WHAT TO PRODUCE >>
Your answer should consist only of the lines below from the one with "retry has a" through the one with "that is not JSON). *)", copied exactly.

* * *

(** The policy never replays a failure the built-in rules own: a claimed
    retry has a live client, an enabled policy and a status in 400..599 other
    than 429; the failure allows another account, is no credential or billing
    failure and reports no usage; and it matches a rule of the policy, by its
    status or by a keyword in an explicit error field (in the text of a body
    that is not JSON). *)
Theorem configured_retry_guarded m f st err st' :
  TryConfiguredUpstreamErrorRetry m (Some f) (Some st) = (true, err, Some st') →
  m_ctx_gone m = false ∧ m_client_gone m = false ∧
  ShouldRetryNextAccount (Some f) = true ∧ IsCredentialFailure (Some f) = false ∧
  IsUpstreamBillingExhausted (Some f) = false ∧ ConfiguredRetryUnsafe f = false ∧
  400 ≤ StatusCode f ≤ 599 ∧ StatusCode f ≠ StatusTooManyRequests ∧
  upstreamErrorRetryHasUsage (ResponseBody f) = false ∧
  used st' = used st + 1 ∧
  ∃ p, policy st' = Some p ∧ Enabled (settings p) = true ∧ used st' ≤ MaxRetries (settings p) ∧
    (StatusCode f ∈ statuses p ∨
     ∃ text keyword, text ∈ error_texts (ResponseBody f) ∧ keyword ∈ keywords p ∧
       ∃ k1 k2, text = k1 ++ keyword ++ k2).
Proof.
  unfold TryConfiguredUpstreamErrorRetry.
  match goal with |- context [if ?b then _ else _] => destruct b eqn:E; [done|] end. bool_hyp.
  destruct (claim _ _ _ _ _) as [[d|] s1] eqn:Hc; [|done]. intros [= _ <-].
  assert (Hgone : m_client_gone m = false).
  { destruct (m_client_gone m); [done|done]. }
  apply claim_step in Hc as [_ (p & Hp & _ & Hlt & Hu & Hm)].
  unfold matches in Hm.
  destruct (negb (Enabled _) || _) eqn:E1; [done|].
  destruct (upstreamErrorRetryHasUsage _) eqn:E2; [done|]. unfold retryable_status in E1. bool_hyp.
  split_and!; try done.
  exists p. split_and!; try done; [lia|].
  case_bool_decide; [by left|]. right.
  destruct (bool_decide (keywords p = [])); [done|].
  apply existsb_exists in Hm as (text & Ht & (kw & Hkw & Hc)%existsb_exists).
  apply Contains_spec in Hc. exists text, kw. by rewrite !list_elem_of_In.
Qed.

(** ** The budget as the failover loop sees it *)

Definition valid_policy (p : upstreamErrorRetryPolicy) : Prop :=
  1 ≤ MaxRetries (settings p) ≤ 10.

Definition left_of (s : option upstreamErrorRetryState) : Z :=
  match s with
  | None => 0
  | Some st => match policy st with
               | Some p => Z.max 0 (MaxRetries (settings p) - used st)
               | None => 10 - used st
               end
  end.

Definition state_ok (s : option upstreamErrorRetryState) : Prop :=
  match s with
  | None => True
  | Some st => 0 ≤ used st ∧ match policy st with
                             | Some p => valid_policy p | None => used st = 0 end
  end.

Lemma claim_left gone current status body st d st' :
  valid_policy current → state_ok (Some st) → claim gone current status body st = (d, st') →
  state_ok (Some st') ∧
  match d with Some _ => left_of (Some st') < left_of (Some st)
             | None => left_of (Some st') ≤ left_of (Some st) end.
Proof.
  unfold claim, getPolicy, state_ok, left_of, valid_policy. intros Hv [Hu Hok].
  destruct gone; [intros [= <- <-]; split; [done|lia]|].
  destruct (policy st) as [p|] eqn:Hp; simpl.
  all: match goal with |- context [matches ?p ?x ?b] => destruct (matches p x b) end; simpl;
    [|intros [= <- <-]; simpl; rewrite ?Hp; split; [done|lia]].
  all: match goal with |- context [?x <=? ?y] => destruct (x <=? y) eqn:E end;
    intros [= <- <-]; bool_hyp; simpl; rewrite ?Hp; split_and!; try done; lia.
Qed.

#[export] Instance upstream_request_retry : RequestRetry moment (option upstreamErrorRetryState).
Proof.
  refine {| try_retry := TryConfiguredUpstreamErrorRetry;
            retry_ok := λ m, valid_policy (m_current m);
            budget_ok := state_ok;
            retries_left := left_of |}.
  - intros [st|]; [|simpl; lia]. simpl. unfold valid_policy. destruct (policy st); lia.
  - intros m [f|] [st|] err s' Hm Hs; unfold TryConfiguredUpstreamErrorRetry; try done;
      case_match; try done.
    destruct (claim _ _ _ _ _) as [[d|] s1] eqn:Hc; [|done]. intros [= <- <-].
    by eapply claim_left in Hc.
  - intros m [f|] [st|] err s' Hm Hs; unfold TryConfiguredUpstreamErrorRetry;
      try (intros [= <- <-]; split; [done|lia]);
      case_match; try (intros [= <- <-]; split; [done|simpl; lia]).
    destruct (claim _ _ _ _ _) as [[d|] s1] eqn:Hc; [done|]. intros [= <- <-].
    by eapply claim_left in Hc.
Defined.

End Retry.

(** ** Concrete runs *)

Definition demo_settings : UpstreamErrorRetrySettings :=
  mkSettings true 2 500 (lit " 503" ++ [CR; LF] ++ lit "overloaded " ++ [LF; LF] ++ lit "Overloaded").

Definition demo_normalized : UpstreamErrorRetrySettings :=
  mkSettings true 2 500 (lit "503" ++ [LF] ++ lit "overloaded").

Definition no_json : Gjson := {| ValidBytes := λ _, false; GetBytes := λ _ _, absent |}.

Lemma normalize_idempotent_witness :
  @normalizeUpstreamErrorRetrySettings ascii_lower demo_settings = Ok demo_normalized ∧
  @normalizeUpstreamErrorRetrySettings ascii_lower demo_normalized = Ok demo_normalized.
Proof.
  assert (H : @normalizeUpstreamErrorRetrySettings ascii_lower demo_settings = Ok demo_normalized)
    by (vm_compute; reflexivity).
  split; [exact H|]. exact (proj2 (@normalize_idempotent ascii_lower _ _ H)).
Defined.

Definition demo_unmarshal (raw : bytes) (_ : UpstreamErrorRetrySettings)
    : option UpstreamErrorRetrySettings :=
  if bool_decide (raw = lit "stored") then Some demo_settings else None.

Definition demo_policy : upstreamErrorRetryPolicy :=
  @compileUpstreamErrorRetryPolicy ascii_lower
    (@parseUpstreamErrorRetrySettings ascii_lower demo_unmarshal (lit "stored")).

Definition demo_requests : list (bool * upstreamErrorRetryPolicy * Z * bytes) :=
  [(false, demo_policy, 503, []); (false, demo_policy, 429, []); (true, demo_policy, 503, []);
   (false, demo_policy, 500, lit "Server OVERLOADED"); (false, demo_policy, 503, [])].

* * *

SOLUTION TO THE EXERCISE >>
    retry has a live client, an enabled policy and a status in 400..599 other
    than 429; the failure allows another account, is no credential or billing
    failure and reports no usage; and it matches a rule of the policy, by its
    status or by a keyword in an explicit error field (in the text of a body
    that is not JSON). *)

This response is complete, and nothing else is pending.